Spotlight is the story of a quartet of journalists at the Boston Globe newspaper in 2001, who uncovered systematic historical abuse complicity in the Catholic church. The subject is something that the cynical may almost take for granted now, but this is the point where it went from being rumour and conjecture to verifiable criminal activity. And yet curiously, the film is nowhere near as bleak as that sounds.
For such a sensitive subject, Spotlight is a surprisingly measured take, perhaps too much at times. The film is never mawkish or hand-wringing, but at the same time it also foregoes the righteous outrage you'd expect to fill the narrative gaps. In fact, it's not unfair to say (even if it sounds like an insult) that it's basically a made-for-TV afternoon drama movie which happens to have an A-list cast.

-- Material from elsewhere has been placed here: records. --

Lemma hits_elsewhere path f s : f_path f <> path \/ f_line f = 0%N -> hits path f s = false.
Proof.
  unfold hits. intros [Hp|Hl]; [by rewrite (bool_decide_eq_false_2 (f_path f = path)) by done|].
  rewrite (bool_decide_eq_false_2 (f_line f <> 0%N)) by tauto. by rewrite andb_false_r.
Qed.

Lemma uses_snoc path fs f s : uses path (fs ++ [f]) s = uses path fs s || hits path f s.
Proof. unfold uses. rewrite existsb_app. cbn [existsb]. by rewrite orb_false_r. Qed.

Lemma mark_list_elsewhere path fs f l : f_path f <> path \/ f_line f = 0%N -> mark_list path (fs ++ [f]) l = mark_list path fs l.
Proof. intros Hne. apply list_fmap_ext. intros i s _. by rewrite uses_snoc, hits_elsewhere, orb_false_r. Qed.

Lemma mark_list_here fs f l : f_line f <> 0%N -> mark_used f <$> mark_list (f_path f) fs l = mark_list (f_path f) (fs ++ [f]) l.
Proof.
  intros Hl. unfold mark_list. rewrite <- list_fmap_compose. apply list_fmap_ext. intros i s _. cbn. by rewrite mark_used_with, uses_snoc, hits_here.
Qed.

Lemma covers_marked path fs f l : existsb (covers f) (mark_list path fs l) = existsb (covers f) l.
Proof. induction l as [|s l IH]; [done|]. cbn [existsb mark_list fmap list_fmap]. fold (mark_list path fs l). by rewrite IH, covers_with. Qed.

Lemma mark_all_here fs f byPath l : byPath !! f_path f = Some l -> f_line f <> 0%N ->
  <[f_path f := mark_used f <$> mark_list (f_path f) fs l]> (mark_all fs byPath) = mark_all (fs ++ [f]) byPath.
Proof.
  intros E Hl. apply map_eq. intros p. unfold mark_all. destruct (decide (p = f_path f)) as [->|Hp].
  - rewrite lookup_insert_eq, map_lookup_imap, E. cbn [mbind option_bind]. by rewrite mark_list_here.
  - rewrite lookup_insert_ne by done. rewrite !map_lookup_imap. destruct (byPath !! p); [|done]. cbn [mbind option_bind].
    rewrite mark_list_elsewhere; [done|]. left. congruence.
Qed.

Lemma mark_all_elsewhere fs f byPath : byPath !! f_path f = None \/ f_line f = 0%N -> mark_all (fs ++ [f]) byPath = mark_all fs byPath.
Proof.
  intros Hf. apply map_eq. intros p. unfold mark_all. rewrite !map_lookup_imap. destruct (byPath !! p) as [l|] eqn:E; [|done]. cbn [mbind option_bind].
  rewrite mark_list_elsewhere; [done|]. destruct Hf as [Hf|Hf]; [|by right]. left. intros <-. congruence.
Qed.

Lemma mark_all_nil byPath : mark_all [] byPath = byPath.
Proof.
  apply map_eq. intros p. unfold mark_all. rewrite map_lookup_imap. destruct (byPath !! p) as [l|]; [|done]. cbn [mbind option_bind]. f_equal.
  etrans; [|apply list_fmap_id]. apply list_fmap_ext. intros i s _. apply with_use_false.
Qed.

The extended timespan which the film covers also means there's a fair bit of skipping-over going on here, and as a result the team's painstaking investigation often appears to rely more on luck and assumption than on judgement and consideration. Although to be fair, the 'gut instinct' is probably just the difference between investigative journalism and a criminal investigation, and the film is certainly more about bureaucracy than it is conspiracy-theories; a slant which works both for and against it. But at its heart, Spotlight is a well-constructed film full of fantastic performances at every level. And the title-cards which close out the movie will chill you more than anything you've just watched.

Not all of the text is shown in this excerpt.